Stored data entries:

<<<<

(** One record through lines 39-45: the city is set, the level is found
    under its canonical name, every other canonical field is untouched. *)
Lemma canonical_cell_lookup (city : string) (has : bool) (r : row) (c : string) :
  existsb (String.eqb "City") (map fst r) = has ->
  In c cols ->
  default_missing
    (map (fun p => (relabel_level (fst p), snd p))
       (if has then map (map_cell "City" (fun _ => CStr city)) r
        else r ++ [("City", CStr city)])) c
  = canonical_cell city r c.
Proof.
  intros Hhas Hc. unfold default_missing, canonical_cell.
  rewrite lookup_relabel.
  destruct (String.eqb_spec c "City") as [->|HnC].
  - rewrite (find_ext _ (fun p => String.eqb "City" (fst p)))
      by (intros; now apply eqb_relabel_level).
    rewrite <- lookup_find. now rewrite lookup_city_set.
  - destruct (String.eqb_spec c "Water_Level_m") as [->|HnW].
    + rewrite (find_ext _ (fun p => is_level_alias (fst p)))
        by (intros; apply eqb_level_relabel).
      rewrite (find_city_set is_level_alias) by reflexivity.
      unfold water_level.
      now destruct (find (fun p => is_level_alias (fst p)) r).
    + assert (Hal : is_level_alias c = false).
      { simpl in Hc. repeat (destruct Hc as [<-|Hc]; [try reflexivity|]);
          try contradiction; now elim HnW. }
      rewrite (find_ext _ (fun p => String.eqb c (fst p)))
        by (intros; now apply eqb_relabel_level).
      rewrite (find_city_set (String.eqb c)).
      * now rewrite <- lookup_find.
      * destruct (String.eqb_spec c "City"); [contradiction | reflexivity].
Qed.

(** Lines 39-55 on a table whose labels are distinct and which carries the
    water level under at most one of its names. *)
Lemma normalize_canonical (city : string) (df : DataFrame) :
  well_formed df = true ->
  NoDup (columns df) ->
  (List.length (filter is_level_alias (columns df)) <= 1)%nat ->
  normalize city df =
  Ok {| columns := cols; rows := map (canonical_row city) (rows df) |}.
Proof.
  intros Hwf Hnd Hal. unfold normalize.
  set (df1 := setitem "City" (CStr city) df).
  assert (Hwf1 : well_formed df1 = true) by now apply well_formed_setitem.
  rewrite (rename_guarded "WL" "WaterLevel" df1 Hwf1).
  set (df2 := rename "WL" "WaterLevel" df1).
  assert (Hwf2 : well_formed df2 = true) by now apply well_formed_rename.
  rewrite (rename_guarded "WaterLevel" "Water_Level_m" df2 Hwf2).
  set (df3 := rename "WaterLevel" "Water_Level_m" df2).
  assert (Hwf3 : well_formed df3 = true) by now apply well_formed_rename.
  assert (Hcols3 : columns df3 = map relabel_level (columns df1)).
  { subst df3 df2. simpl. now rewrite map_map. }
  assert (Hrows3 : rows df3 =
            map (fun r => map (fun p => (relabel_level (fst p), snd p))
                   (if contains "City" df
                    then map (map_cell "City" (fun _ => CStr city)) r
                    else r ++ [("City", CStr city)])) (rows df)).
  { subst df3 df2 df1. unfold setitem.
    destruct (contains "City" df); simpl; rewrite !map_map;
      apply map_ext; intros r; now rewrite map_map. }
  assert (Hnd3 : NoDup (columns df3)).
  { rewrite Hcols3. subst df1. unfold setitem.
    destruct (contains "City" df) eqn:E; simpl.
    - now apply relabel_level_NoDup.
    - apply existsb_eqb_not_In in E. apply relabel_level_NoDup.
      + apply (Permutation_NoDup (Permutation_cons_append (columns df) "City")).
        now constructor.
      + rewrite filter_app. simpl. now rewrite app_nil_r. }
  rewrite (select_filled cols df3 cols_NoDup Hnd3 Hwf3).
  f_equal. f_equal. rewrite Hrows3, map_map.
  apply map_ext_in. intros r Hr. unfold canonical_row.
  apply map_ext_in. intros c Hc. f_equal.
  apply canonical_cell_lookup; [|assumption].
  apply well_formed_Forall in Hwf. rewrite Forall_forall in Hwf.
  now rewrite (Hwf r Hr).
Qed.

(** The first entry under a water-level name is the [WL] entry when the
    record has one and no second water-level name. *)
Lemma water_level_WL (r : row) (v : cell) :
  (List.length (filter is_level_alias (map fst r)) <= 1)%nat ->
  lookup "WL" r = Some v -> water_level r = v.
Proof.
  intros Hlen Hl. unfold water_level.
  assert (HWL : In "WL" (map fst r)).
  { apply existsb_eqb_In. apply lookup_In_labels. congruence. }
  assert (Hall : forall l, In l (map fst r) -> is_level_alias l = true -> l = "WL").
  { intros l Hin Ha. now apply (alias_unique (map fst r)). }
  clear Hlen HWL. induction r as [|[l x] r IH]; [discriminate|].
  cbn [lookup] in Hl. cbn [find fst map] in *.
  destruct (is_level_alias l) eqn:A.
  - pose proof (Hall l (or_introl eq_refl) A) as ->.
    rewrite String.eqb_refl in Hl. injection Hl as ->. reflexivity.
  - destruct (String.eqb_spec "WL" l) as [<-|_]; [discriminate|].
    apply IH; [exact Hl|]. intros l' Hl'. apply Hall. now right.
Qed.

Lemma water_level_default (r : row) :
  filter is_level_alias (map fst r) = [] -> water_level r = CNum 0.
Proof.
  intros H. unfold water_level.
  induction r as [|[l x] r IH]; simpl in *; [reflexivity|].
  destruct (is_level_alias l); [discriminate | now apply IH].
Qed.

(** C1, counterexample.  A canonical column the source lacks is not always
    filled with 0.0: a source table without a [City] column comes out with
    the city label of its file in that column. *)
Lemma C1_city_not_defaulted :
  contains "City" levels_only = false /\
  In "City" cols /\
  exists out,
    normalize "Pune" levels_only = Ok out /\
    map (value "City") (rows out) = [CStr "Pune"; CStr "Pune"] /\
    map (value "City") (rows out) <> [CNum 0; CNum 0].
Proof.
  split; [reflexivity|]. split; [simpl; tauto|].
  eexists. split; [reflexivity|]. split; [reflexivity|].
  simpl. discriminate.
Qed.

(** C1, amended.  For a parsed source table with distinct column labels, at
    most one of which is a name of the water level ([WL], [WaterLevel],
    [Water_Level_m]), the normaliser returns a table whose columns are
    exactly the canonical ones in canonical order, so that every canonical
    column is there and every other source column is gone.  In every record
    [City] is the city label of the file; the water level is the value of
    the [WL] column when the source has one, and 0.0 when it has the level
    under no name; every other canonical column keeps the source's cell and
    is 0.0 when the source lacks the column. *)
Theorem C1_normalizer_canonical (city : string) (df : DataFrame) :
  well_formed df = true ->
  has_dup (columns df) = false ->
  (List.length (filter is_level_alias (columns df)) <=? 1)%nat = true ->
  exists out,
    normalize city df = Ok out /\
    columns out = cols /\
    rows out = map (canonical_row city) (rows df) /\
    (forall r, In r (rows df) ->
       canonical_cell city r "City" = CStr city /\
       (forall v, lookup "WL" r = Some v ->
                  canonical_cell city r "Water_Level_m" = v) /\
       (filter is_level_alias (columns df) = [] ->
        canonical_cell city r "Water_Level_m" = CNum 0) /\
       (forall c, In c cols -> c <> "City" -> c <> "Water_Level_m" ->
          canonical_cell city r c =
          if contains c df then value c r else CNum 0)).
Proof.
  intros Hwf Hnd Hal.
  apply has_dup_NoDup in Hnd. apply Nat.leb_le in Hal.
  exists {| columns := cols; rows := map (canonical_row city) (rows df) |}.
  split; [now apply normalize_canonical|].
  split; [reflexivity|]. split; [reflexivity|].
  intros r Hr.
  apply well_formed_Forall in Hwf. rewrite Forall_forall in Hwf.
  specialize (Hwf r Hr).
  split; [reflexivity|]. split; [|split].
  - intros v Hv. unfold canonical_cell. simpl.
    apply water_level_WL; [now rewrite Hwf | assumption].
  - intros Hno. unfold canonical_cell. simpl.
    apply water_level_default. now rewrite Hwf.
  - intros c Hc HnC HnW. unfold canonical_cell.
    destruct (String.eqb_spec c "City"); [contradiction|].
    destruct (String.eqb_spec c "Water_Level_m"); [contradiction|].
    unfold default_missing, value, contains. rewrite <- Hwf.
    pose proof (lookup_In_labels c r) as HL.
    destruct (lookup c r) as [v|].
    + destruct (existsb (String.eqb c) (map fst r)); [reflexivity|].
      exfalso. assert (false = true) by (apply HL; discriminate). discriminate.
    + destruct (existsb (String.eqb c) (map fst r)); [|reflexivity].
      exfalso. now apply (proj1 HL).
Qed.

Lemma C1_normalizer_canonical_witness :
  well_formed levels_only = true /\
  has_dup (columns levels_only) = false /\
  (List.length (filter is_level_alias (columns levels_only)) <=? 1)%nat = true /\
  exists out,
    normalize "Pune" levels_only = Ok out /\
    columns out = cols /\
    rows out = map (canonical_row "Pune") (rows levels_only).
Proof.
  split; [reflexivity|]. split; [reflexivity|]. split; [reflexivity|].
  destruct (C1_normalizer_canonical "Pune" levels_only eq_refl eq_refl eq_refl)
    as [out [H1 [H2 [H3 _]]]].
  exists out. split; [exact H1|]. split; [exact H2 | exact H3].
Defined.

(** ** The feature frame of a point prediction *)

Lemma well_formed_from_record (d : row) : well_formed (from_record d) = true.
Proof.
  unfold well_formed, from_record. simpl.
  rewrite (proj2 (list_string_eqb_eq _ _) eq_refl). reflexivity.
Qed.

Lemma prepare_features_completed (features : row) :
  NoDup (map fst features) ->
  prepare_features features =
  Ok {| columns := required_cols; rows := [completed features] |}.
Proof.
  intros Hnd. unfold prepare_features.
  rewrite (select_filled required_cols (from_record features)
             required_cols_NoDup Hnd (well_formed_from_record features)).
  reflexivity.
Qed.

Lemma mapM_as_float_numbers (cs : list cell) :
  forallb is_number cs = true ->
  mapM as_float cs = Ok (map (fun c => Some (number c)) cs).
Proof.
  induction cs as [|c cs IH]; simpl; intros H; [reflexivity|].
  apply andb_true_iff in H. destruct H as [Hc Hcs].
  destruct c; try discriminate. simpl. rewrite IH by assumption. reflexivity.
Qed.

Lemma default_missing_number (features : row) (c : string) :
  forallb (fun p => is_number (snd p)) features = true ->
  is_number (default_missing features c) = true.
Proof.
  unfold default_missing.
  induction features as [|[l v] r IH]; simpl; intros H; [reflexivity|].
  apply andb_true_iff in H. destruct H as [Hv Hr].
  destruct (String.eqb c l); [assumption | now apply IH].
Qed.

>>>>

> Instructions to follow:
Copy out every line from the data above in which the word "Some" occurs.

> Task output:
  lookup "WL" r = Some v -> water_level r = v.
       (forall v, lookup "WL" r = Some v ->
  mapM as_float cs = Ok (map (fun c => Some (number c)) cs).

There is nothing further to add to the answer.